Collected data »
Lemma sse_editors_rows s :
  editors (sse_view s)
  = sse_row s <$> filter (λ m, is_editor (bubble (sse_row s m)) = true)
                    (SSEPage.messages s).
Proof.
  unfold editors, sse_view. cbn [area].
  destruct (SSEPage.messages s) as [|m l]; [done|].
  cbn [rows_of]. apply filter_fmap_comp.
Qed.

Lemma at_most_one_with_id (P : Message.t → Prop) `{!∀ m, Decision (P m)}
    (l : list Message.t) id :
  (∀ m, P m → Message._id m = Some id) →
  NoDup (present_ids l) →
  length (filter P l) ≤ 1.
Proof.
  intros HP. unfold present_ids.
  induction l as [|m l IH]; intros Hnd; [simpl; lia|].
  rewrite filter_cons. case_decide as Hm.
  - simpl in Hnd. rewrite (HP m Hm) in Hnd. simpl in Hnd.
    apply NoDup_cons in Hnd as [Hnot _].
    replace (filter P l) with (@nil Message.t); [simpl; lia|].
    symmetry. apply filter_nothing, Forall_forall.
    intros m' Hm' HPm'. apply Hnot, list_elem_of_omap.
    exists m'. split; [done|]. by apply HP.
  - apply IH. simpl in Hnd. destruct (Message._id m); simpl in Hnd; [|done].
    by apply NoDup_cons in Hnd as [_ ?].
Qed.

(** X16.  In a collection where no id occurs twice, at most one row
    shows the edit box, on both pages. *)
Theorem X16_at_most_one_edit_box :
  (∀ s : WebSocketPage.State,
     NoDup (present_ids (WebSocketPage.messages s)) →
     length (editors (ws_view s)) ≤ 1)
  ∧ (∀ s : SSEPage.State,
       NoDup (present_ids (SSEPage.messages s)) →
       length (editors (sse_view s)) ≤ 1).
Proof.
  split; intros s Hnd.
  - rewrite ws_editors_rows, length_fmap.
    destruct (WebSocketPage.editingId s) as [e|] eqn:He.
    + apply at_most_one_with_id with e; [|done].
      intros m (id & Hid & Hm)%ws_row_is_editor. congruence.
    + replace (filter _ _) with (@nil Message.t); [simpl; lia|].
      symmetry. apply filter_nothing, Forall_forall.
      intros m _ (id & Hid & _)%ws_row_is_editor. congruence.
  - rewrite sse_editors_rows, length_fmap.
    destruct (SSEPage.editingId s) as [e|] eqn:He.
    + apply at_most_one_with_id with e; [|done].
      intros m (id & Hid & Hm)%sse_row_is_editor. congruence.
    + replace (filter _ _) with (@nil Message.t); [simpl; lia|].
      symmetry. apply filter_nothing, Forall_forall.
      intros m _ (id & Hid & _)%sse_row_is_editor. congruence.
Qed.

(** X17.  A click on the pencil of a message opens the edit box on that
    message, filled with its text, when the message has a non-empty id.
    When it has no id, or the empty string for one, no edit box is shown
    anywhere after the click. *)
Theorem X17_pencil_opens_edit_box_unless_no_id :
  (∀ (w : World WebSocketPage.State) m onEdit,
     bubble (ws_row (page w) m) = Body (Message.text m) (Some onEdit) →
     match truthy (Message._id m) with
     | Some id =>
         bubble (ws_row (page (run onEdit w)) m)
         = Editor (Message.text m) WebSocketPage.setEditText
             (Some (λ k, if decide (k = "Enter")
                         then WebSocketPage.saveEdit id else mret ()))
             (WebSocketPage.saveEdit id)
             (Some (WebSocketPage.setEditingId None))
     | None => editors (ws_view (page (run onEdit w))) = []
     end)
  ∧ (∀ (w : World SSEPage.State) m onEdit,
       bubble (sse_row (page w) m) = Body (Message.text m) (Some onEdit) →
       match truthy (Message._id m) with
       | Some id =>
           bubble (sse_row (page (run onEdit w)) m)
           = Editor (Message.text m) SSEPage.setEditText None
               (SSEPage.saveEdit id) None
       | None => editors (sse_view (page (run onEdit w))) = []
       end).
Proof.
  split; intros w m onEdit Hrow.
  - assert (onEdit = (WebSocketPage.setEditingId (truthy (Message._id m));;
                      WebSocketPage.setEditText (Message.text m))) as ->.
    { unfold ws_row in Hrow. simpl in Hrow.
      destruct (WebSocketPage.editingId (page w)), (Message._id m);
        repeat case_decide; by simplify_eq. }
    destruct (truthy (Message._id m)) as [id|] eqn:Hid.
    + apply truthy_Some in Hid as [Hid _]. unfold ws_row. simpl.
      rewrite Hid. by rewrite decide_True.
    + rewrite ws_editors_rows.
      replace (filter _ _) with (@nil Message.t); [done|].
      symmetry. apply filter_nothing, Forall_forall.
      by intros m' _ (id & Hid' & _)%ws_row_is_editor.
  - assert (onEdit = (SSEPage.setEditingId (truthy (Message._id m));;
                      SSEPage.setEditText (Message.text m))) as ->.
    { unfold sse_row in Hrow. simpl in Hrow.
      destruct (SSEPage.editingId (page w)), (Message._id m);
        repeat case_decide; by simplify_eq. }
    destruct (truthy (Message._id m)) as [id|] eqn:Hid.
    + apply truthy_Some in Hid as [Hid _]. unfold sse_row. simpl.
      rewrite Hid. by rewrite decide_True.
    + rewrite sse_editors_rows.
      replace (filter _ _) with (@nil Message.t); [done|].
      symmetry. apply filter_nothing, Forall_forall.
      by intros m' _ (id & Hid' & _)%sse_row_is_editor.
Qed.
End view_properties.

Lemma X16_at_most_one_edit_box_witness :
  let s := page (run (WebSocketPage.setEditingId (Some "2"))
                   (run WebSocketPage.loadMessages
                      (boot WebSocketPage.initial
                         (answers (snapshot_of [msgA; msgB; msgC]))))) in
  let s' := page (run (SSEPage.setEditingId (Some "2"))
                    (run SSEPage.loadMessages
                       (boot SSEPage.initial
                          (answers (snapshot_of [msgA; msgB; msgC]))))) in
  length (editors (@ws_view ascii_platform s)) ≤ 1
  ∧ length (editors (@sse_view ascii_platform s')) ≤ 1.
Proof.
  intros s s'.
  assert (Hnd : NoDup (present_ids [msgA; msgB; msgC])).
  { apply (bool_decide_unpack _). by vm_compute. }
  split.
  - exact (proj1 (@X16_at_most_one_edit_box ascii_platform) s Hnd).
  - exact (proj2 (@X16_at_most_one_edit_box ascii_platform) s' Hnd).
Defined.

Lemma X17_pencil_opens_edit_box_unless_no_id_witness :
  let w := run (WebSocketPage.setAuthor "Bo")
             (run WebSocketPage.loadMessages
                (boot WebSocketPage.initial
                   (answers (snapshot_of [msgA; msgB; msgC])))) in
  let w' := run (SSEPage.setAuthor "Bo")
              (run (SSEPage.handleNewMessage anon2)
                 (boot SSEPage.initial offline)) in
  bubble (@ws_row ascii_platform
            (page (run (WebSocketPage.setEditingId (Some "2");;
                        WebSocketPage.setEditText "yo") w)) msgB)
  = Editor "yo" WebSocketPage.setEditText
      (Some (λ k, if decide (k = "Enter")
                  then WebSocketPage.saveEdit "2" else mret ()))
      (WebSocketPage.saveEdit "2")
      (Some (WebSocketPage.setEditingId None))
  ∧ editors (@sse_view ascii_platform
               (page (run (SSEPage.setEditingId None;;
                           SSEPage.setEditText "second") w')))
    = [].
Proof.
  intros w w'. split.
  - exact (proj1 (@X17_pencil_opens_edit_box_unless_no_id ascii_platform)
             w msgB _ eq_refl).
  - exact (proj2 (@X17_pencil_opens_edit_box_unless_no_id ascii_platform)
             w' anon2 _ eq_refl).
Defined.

What you will do »
Reproduce each entry exactly, leaving out nothing.

Answer section »
Lemma sse_editors_rows s :
  editors (sse_view s)
  = sse_row s <$> filter (λ m, is_editor (bubble (sse_row s m)) = true)
                    (SSEPage.messages s).
Proof.
  unfold editors, sse_view. cbn [area].
  destruct (SSEPage.messages s) as [|m l]; [done|].
  cbn [rows_of]. apply filter_fmap_comp.
Qed.

Lemma at_most_one_with_id (P : Message.t → Prop) `{!∀ m, Decision (P m)}
    (l : list Message.t) id :
  (∀ m, P m → Message._id m = Some id) →
  NoDup (present_ids l) →
  length (filter P l) ≤ 1.
Proof.
  intros HP. unfold present_ids.
  induction l as [|m l IH]; intros Hnd; [simpl; lia|].
  rewrite filter_cons. case_decide as Hm.
  - simpl in Hnd. rewrite (HP m Hm) in Hnd. simpl in Hnd.
    apply NoDup_cons in Hnd as [Hnot _].
    replace (filter P l) with (@nil Message.t); [simpl; lia|].
    symmetry. apply filter_nothing, Forall_forall.
    intros m' Hm' HPm'. apply Hnot, list_elem_of_omap.
    exists m'. split; [done|]. by apply HP.
  - apply IH. simpl in Hnd. destruct (Message._id m); simpl in Hnd; [|done].
    by apply NoDup_cons in Hnd as [_ ?].
Qed.

(** X16.  In a collection where no id occurs twice, at most one row
    shows the edit box, on both pages. *)
Theorem X16_at_most_one_edit_box :
  (∀ s : WebSocketPage.State,
     NoDup (present_ids (WebSocketPage.messages s)) →
     length (editors (ws_view s)) ≤ 1)
  ∧ (∀ s : SSEPage.State,
       NoDup (present_ids (SSEPage.messages s)) →
       length (editors (sse_view s)) ≤ 1).
Proof.
  split; intros s Hnd.
  - rewrite ws_editors_rows, length_fmap.
    destruct (WebSocketPage.editingId s) as [e|] eqn:He.
    + apply at_most_one_with_id with e; [|done].
      intros m (id & Hid & Hm)%ws_row_is_editor. congruence.
    + replace (filter _ _) with (@nil Message.t); [simpl; lia|].
      symmetry. apply filter_nothing, Forall_forall.
      intros m _ (id & Hid & _)%ws_row_is_editor. congruence.
  - rewrite sse_editors_rows, length_fmap.
    destruct (SSEPage.editingId s) as [e|] eqn:He.
    + apply at_most_one_with_id with e; [|done].
      intros m (id & Hid & Hm)%sse_row_is_editor. congruence.
    + replace (filter _ _) with (@nil Message.t); [simpl; lia|].
      symmetry. apply filter_nothing, Forall_forall.
      intros m _ (id & Hid & _)%sse_row_is_editor. congruence.
Qed.

(** X17.  A click on the pencil of a message opens the edit box on that
    message, filled with its text, when the message has a non-empty id.
    When it has no id, or the empty string for one, no edit box is shown
    anywhere after the click. *)
Theorem X17_pencil_opens_edit_box_unless_no_id :
  (∀ (w : World WebSocketPage.State) m onEdit,
     bubble (ws_row (page w) m) = Body (Message.text m) (Some onEdit) →
     match truthy (Message._id m) with
     | Some id =>
         bubble (ws_row (page (run onEdit w)) m)
         = Editor (Message.text m) WebSocketPage.setEditText
             (Some (λ k, if decide (k = "Enter")
                         then WebSocketPage.saveEdit id else mret ()))
             (WebSocketPage.saveEdit id)
             (Some (WebSocketPage.setEditingId None))
     | None => editors (ws_view (page (run onEdit w))) = []
     end)
  ∧ (∀ (w : World SSEPage.State) m onEdit,
       bubble (sse_row (page w) m) = Body (Message.text m) (Some onEdit) →
       match truthy (Message._id m) with
       | Some id =>
           bubble (sse_row (page (run onEdit w)) m)
           = Editor (Message.text m) SSEPage.setEditText None
               (SSEPage.saveEdit id) None
       | None => editors (sse_view (page (run onEdit w))) = []
       end).
Proof.
  split; intros w m onEdit Hrow.
  - assert (onEdit = (WebSocketPage.setEditingId (truthy (Message._id m));;
                      WebSocketPage.setEditText (Message.text m))) as ->.
    { unfold ws_row in Hrow. simpl in Hrow.
      destruct (WebSocketPage.editingId (page w)), (Message._id m);
        repeat case_decide; by simplify_eq. }
    destruct (truthy (Message._id m)) as [id|] eqn:Hid.
    + apply truthy_Some in Hid as [Hid _]. unfold ws_row. simpl.
      rewrite Hid. by rewrite decide_True.
    + rewrite ws_editors_rows.
      replace (filter _ _) with (@nil Message.t); [done|].
      symmetry. apply filter_nothing, Forall_forall.
      by intros m' _ (id & Hid' & _)%ws_row_is_editor.
  - assert (onEdit = (SSEPage.setEditingId (truthy (Message._id m));;
                      SSEPage.setEditText (Message.text m))) as ->.
    { unfold sse_row in Hrow. simpl in Hrow.
      destruct (SSEPage.editingId (page w)), (Message._id m);
        repeat case_decide; by simplify_eq. }
    destruct (truthy (Message._id m)) as [id|] eqn:Hid.
    + apply truthy_Some in Hid as [Hid _]. unfold sse_row. simpl.
      rewrite Hid. by rewrite decide_True.
    + rewrite sse_editors_rows.
      replace (filter _ _) with (@nil Message.t); [done|].
      symmetry. apply filter_nothing, Forall_forall.
      by intros m' _ (id & Hid' & _)%sse_row_is_editor.
Qed.
End view_properties.

Lemma X16_at_most_one_edit_box_witness :
  let s := page (run (WebSocketPage.setEditingId (Some "2"))
                   (run WebSocketPage.loadMessages
                      (boot WebSocketPage.initial
                         (answers (snapshot_of [msgA; msgB; msgC]))))) in
  let s' := page (run (SSEPage.setEditingId (Some "2"))
                    (run SSEPage.loadMessages
                       (boot SSEPage.initial
                          (answers (snapshot_of [msgA; msgB; msgC]))))) in
  length (editors (@ws_view ascii_platform s)) ≤ 1
  ∧ length (editors (@sse_view ascii_platform s')) ≤ 1.
Proof.
  intros s s'.
  assert (Hnd : NoDup (present_ids [msgA; msgB; msgC])).
  { apply (bool_decide_unpack _). by vm_compute. }
  split.
  - exact (proj1 (@X16_at_most_one_edit_box ascii_platform) s Hnd).
  - exact (proj2 (@X16_at_most_one_edit_box ascii_platform) s' Hnd).
Defined.

Lemma X17_pencil_opens_edit_box_unless_no_id_witness :
  let w := run (WebSocketPage.setAuthor "Bo")
             (run WebSocketPage.loadMessages
                (boot WebSocketPage.initial
                   (answers (snapshot_of [msgA; msgB; msgC])))) in
  let w' := run (SSEPage.setAuthor "Bo")
              (run (SSEPage.handleNewMessage anon2)
                 (boot SSEPage.initial offline)) in
  bubble (@ws_row ascii_platform
            (page (run (WebSocketPage.setEditingId (Some "2");;
                        WebSocketPage.setEditText "yo") w)) msgB)
  = Editor "yo" WebSocketPage.setEditText
      (Some (λ k, if decide (k = "Enter")
                  then WebSocketPage.saveEdit "2" else mret ()))
      (WebSocketPage.saveEdit "2")
      (Some (WebSocketPage.setEditingId None))
  ∧ editors (@sse_view ascii_platform
               (page (run (SSEPage.setEditingId None;;
                           SSEPage.setEditText "second") w')))
    = [].
Proof.
  intros w w'. split.
  - exact (proj1 (@X17_pencil_opens_edit_box_unless_no_id ascii_platform)
             w msgB _ eq_refl).
  - exact (proj2 (@X17_pencil_opens_edit_box_unless_no_id ascii_platform)
             w' anon2 _ eq_refl).
Defined.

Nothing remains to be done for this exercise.